Collected data entries:
(** What each listing over all hosts may show. *)
Definition shown (t : Tool) (p : principal) (w : TWorld) (o : ToolOut) : Prop :=
  match t, o with
  | recent_audit _, OAudit l => forall x, x ∈ l -> exists e, e ∈ audit_rows (twAudit w) /\ x = audit_brief e /\ visible p w (enHostID e)
  | list_alerts _, OAlerts l _ => forall e, e ∈ l -> e ∈ aevents (twAlerts w) /\ visible p w (eHostID e)
  | active_alert_conditions _, OConditions l => forall x, x ∈ l -> permitted p "alerts" false (tHostID x.1)
  | list_maintenance_windows, OWindows l => forall x, x ∈ l -> windows_permitted p (HostIDs x.1)
  | list_managed_projects, OManaged l => forall x, x ∈ l -> (pHostID x.1 <> 0 -> permitted p "hosts" false (pHostID x.1)) /\ permitted p "projects" false (pHostID x.1)
  | _, _ => True
  end.

Lemma recent_in limit before hosts log e : e ∈ RecentAudit limit before hosts log -> e ∈ audit_rows log /\ match hosts with None => True | Some ids => enHostID e ∈ ids end.
Proof.
  unfold RecentAudit. intros (i & Hi%list_elem_of_lookup_2 & _)%elem_of_take. apply list_elem_of_In, in_rev, List.filter_In in Hi as [Hin Hf]. split; [by apply list_elem_of_In|].
  apply andb_true_iff in Hf as [_ Hf]. destruct hosts as [ids|]; [|done]. unfold containsInt64 in Hf. apply existsb_exists in Hf as (x & Hx & E). apply Z.eqb_eq in E as ->. by apply list_elem_of_In.
Qed.
Lemma events_in q a l n e : ListAlertEvents afault q a = Ok (l, n) -> e ∈ l -> e ∈ aevents a /\ match qHostIDs q with None => True | Some ids => eHostID e ∈ ids end.
Proof.
  unfold ListAlertEvents. destruct (_ || _); [done|]. intros [= <- _] Hin. apply elem_of_take in Hin as (i & Hi & _). rewrite lookup_drop in Hi. apply list_elem_of_lookup_2 in Hi.
  rewrite merge_sort_Permutation, list_elem_of_filter in Hi. destruct Hi as [Hw Hi]. split; [done|]. unfold where_ in Hw. apply andb_true_iff in Hw as [_ Hw].
  destruct (qHostIDs q) as [[|x ids]|]; [done| |done]. apply existsb_exists in Hw as (y & Hy & E). apply Z.eqb_eq in E as ->. by apply list_elem_of_In.
Qed.
Lemma recheckHost_ok s wr h w w' u : McpTools.recheckHost now who s wr h w = (w', Ok u) -> exists p, who = Some p /\ (h <> 0 -> permitted p "hosts" false h) /\ permitted p s wr h.
Proof.
  unfold McpTools.recheckHost, mbind, stM_bind. destruct (h =? 0) eqn:E0; bsimp.
  - unfold mret, stM_ret. intros (p & Hp & Hok)%recheck_ok. exists p. split; [done|]. split; [done|done].
  - destruct (authorize "hosts" false h w) as [w1 [q|e]] eqn:Ea; [|done]. unfold mret, stM_ret. cbv beta iota. apply authorize_ok in Ea as (p & Hp & Hok). intros (p' & Hp' & Hok')%recheck_ok.
    assert (p' = p) as -> by congruence. exists p. auto.
Qed.
Definition project_seen (h : Z) : Prop := exists p, who = Some p /\ (h <> 0 -> permitted p "hosts" false h) /\ permitted p "projects" false h.
Lemma reachable_seen ps : forall seen w w' l, (forall h, seen !! h = Some true -> project_seen h) -> reachable_projects now who seen ps w = (w', Ok l) -> forall x, x ∈ l -> project_seen (pHostID x.1).
Proof.
  induction ps as [|p ps IH]; intros seen w w' l Hs; cbn [reachable_projects]; [intros [= <- <-] x Hx; by apply not_elem_of_nil in Hx|].
  unfold mbind at 1, stM_bind at 1. match goal with |- match ?x with _ => _ end = _ -> _ => destruct x as [w1 [ok|e]] eqn:E end; [|done].
  assert (Hok : ok = true -> project_seen (pHostID p.1)).
  { intros ->. destruct (seen !! pHostID p.1) as [b|] eqn:Eb; [injection E as <- ->; by apply Hs|].
    unfold mbind, stM_bind, attempt in E. destruct (McpTools.recheckHost now who "projects" false (pHostID p.1) w) as [w2 [u|e]] eqn:Er; cbv beta iota in E; [|discriminate E]. by apply recheckHost_ok in Er. }
  unfold mbind at 1, stM_bind at 1. destruct (reachable_projects now who _ ps w1) as [w2 [rest|e]] eqn:Er; [|done]. intros [= <- <-] x Hx.
  assert (Hs' : forall h, <[pHostID p.1:=ok]> seen !! h = Some true -> project_seen h).
  { intros h. destruct (decide (h = pHostID p.1)) as [->|Hne]; [rewrite lookup_insert_eq; intros [= ->]; by apply Hok|rewrite lookup_insert_ne by done; apply Hs]. }
  destruct ok; [apply elem_of_cons in Hx as [->|Hx]; [by apply Hok|]|]; by eapply IH.
Qed.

Your instructions: In the records above, the line with "by apply Hs|]." marks the start and the line with "assert (Hs' : forall" marks the end; copy that stretch exactly, both lines included, and nothing else.

Response to this exercise:
  { intros ->. destruct (seen !! pHostID p.1) as [b|] eqn:Eb; [injection E as <- ->; by apply Hs|].
    unfold mbind, stM_bind, attempt in E. destruct (McpTools.recheckHost now who "projects" false (pHostID p.1) w) as [w2 [u|e]] eqn:Er; cbv beta iota in E; [|discriminate E]. by apply recheckHost_ok in Er. }
  unfold mbind at 1, stM_bind at 1. destruct (reachable_projects now who _ ps w1) as [w2 [rest|e]] eqn:Er; [|done]. intros [= <- <-] x Hx.
  assert (Hs' : forall h, <[pHostID p.1:=ok]> seen !! h = Some true -> project_seen h).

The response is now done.